> EXERCISE BRIEF
The lines from the start of the records below through the line containing "(chosen, total, false)" are to be copied exactly, both ends included, with nothing added.

> RECORDS SHOWN
=== Section Start ===

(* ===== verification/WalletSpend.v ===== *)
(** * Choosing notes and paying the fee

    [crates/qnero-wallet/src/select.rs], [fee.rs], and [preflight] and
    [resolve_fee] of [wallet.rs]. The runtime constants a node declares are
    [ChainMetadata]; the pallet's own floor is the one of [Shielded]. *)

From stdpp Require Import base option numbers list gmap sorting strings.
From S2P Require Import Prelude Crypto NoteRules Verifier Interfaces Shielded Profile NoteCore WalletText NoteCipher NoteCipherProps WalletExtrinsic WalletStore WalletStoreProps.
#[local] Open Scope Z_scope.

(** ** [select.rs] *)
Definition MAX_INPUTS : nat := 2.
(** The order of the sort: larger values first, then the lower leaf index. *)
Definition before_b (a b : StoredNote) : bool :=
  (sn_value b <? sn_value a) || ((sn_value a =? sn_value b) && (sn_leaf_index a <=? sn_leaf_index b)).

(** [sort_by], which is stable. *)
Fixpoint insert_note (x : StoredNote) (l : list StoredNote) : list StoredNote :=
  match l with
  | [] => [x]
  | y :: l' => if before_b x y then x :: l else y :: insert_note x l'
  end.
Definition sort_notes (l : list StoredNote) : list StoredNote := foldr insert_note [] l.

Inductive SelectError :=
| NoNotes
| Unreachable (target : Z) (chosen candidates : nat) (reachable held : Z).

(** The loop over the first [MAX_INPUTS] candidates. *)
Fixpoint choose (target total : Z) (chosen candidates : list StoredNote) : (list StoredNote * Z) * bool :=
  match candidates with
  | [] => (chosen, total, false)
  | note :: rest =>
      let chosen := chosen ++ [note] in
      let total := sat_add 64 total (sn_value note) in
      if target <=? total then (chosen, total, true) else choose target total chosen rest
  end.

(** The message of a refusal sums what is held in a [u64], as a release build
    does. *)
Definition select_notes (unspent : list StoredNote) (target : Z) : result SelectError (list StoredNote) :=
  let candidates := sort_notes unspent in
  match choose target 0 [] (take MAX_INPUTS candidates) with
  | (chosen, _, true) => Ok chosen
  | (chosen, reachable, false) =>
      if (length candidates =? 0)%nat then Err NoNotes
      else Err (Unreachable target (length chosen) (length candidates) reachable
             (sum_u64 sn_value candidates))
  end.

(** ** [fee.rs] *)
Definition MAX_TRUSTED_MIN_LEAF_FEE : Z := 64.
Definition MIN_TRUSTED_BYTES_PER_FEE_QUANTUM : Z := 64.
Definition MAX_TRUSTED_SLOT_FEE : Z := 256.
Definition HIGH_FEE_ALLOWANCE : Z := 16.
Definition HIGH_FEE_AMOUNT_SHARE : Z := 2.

=== Section End ===

> ANSWER SECTION
(* ===== verification/WalletSpend.v ===== *)
(** * Choosing notes and paying the fee

    [crates/qnero-wallet/src/select.rs], [fee.rs], and [preflight] and
    [resolve_fee] of [wallet.rs]. The runtime constants a node declares are
    [ChainMetadata]; the pallet's own floor is the one of [Shielded]. *)

From stdpp Require Import base option numbers list gmap sorting strings.
From S2P Require Import Prelude Crypto NoteRules Verifier Interfaces Shielded Profile NoteCore WalletText NoteCipher NoteCipherProps WalletExtrinsic WalletStore WalletStoreProps.
#[local] Open Scope Z_scope.

(** ** [select.rs] *)
Definition MAX_INPUTS : nat := 2.
(** The order of the sort: larger values first, then the lower leaf index. *)
Definition before_b (a b : StoredNote) : bool :=
  (sn_value b <? sn_value a) || ((sn_value a =? sn_value b) && (sn_leaf_index a <=? sn_leaf_index b)).

(** [sort_by], which is stable. *)
Fixpoint insert_note (x : StoredNote) (l : list StoredNote) : list StoredNote :=
  match l with
  | [] => [x]
  | y :: l' => if before_b x y then x :: l else y :: insert_note x l'
  end.
Definition sort_notes (l : list StoredNote) : list StoredNote := foldr insert_note [] l.

Inductive SelectError :=
| NoNotes
| Unreachable (target : Z) (chosen candidates : nat) (reachable held : Z).

(** The loop over the first [MAX_INPUTS] candidates. *)
Fixpoint choose (target total : Z) (chosen candidates : list StoredNote) : (list StoredNote * Z) * bool :=
  match candidates with
  | [] => (chosen, total, false)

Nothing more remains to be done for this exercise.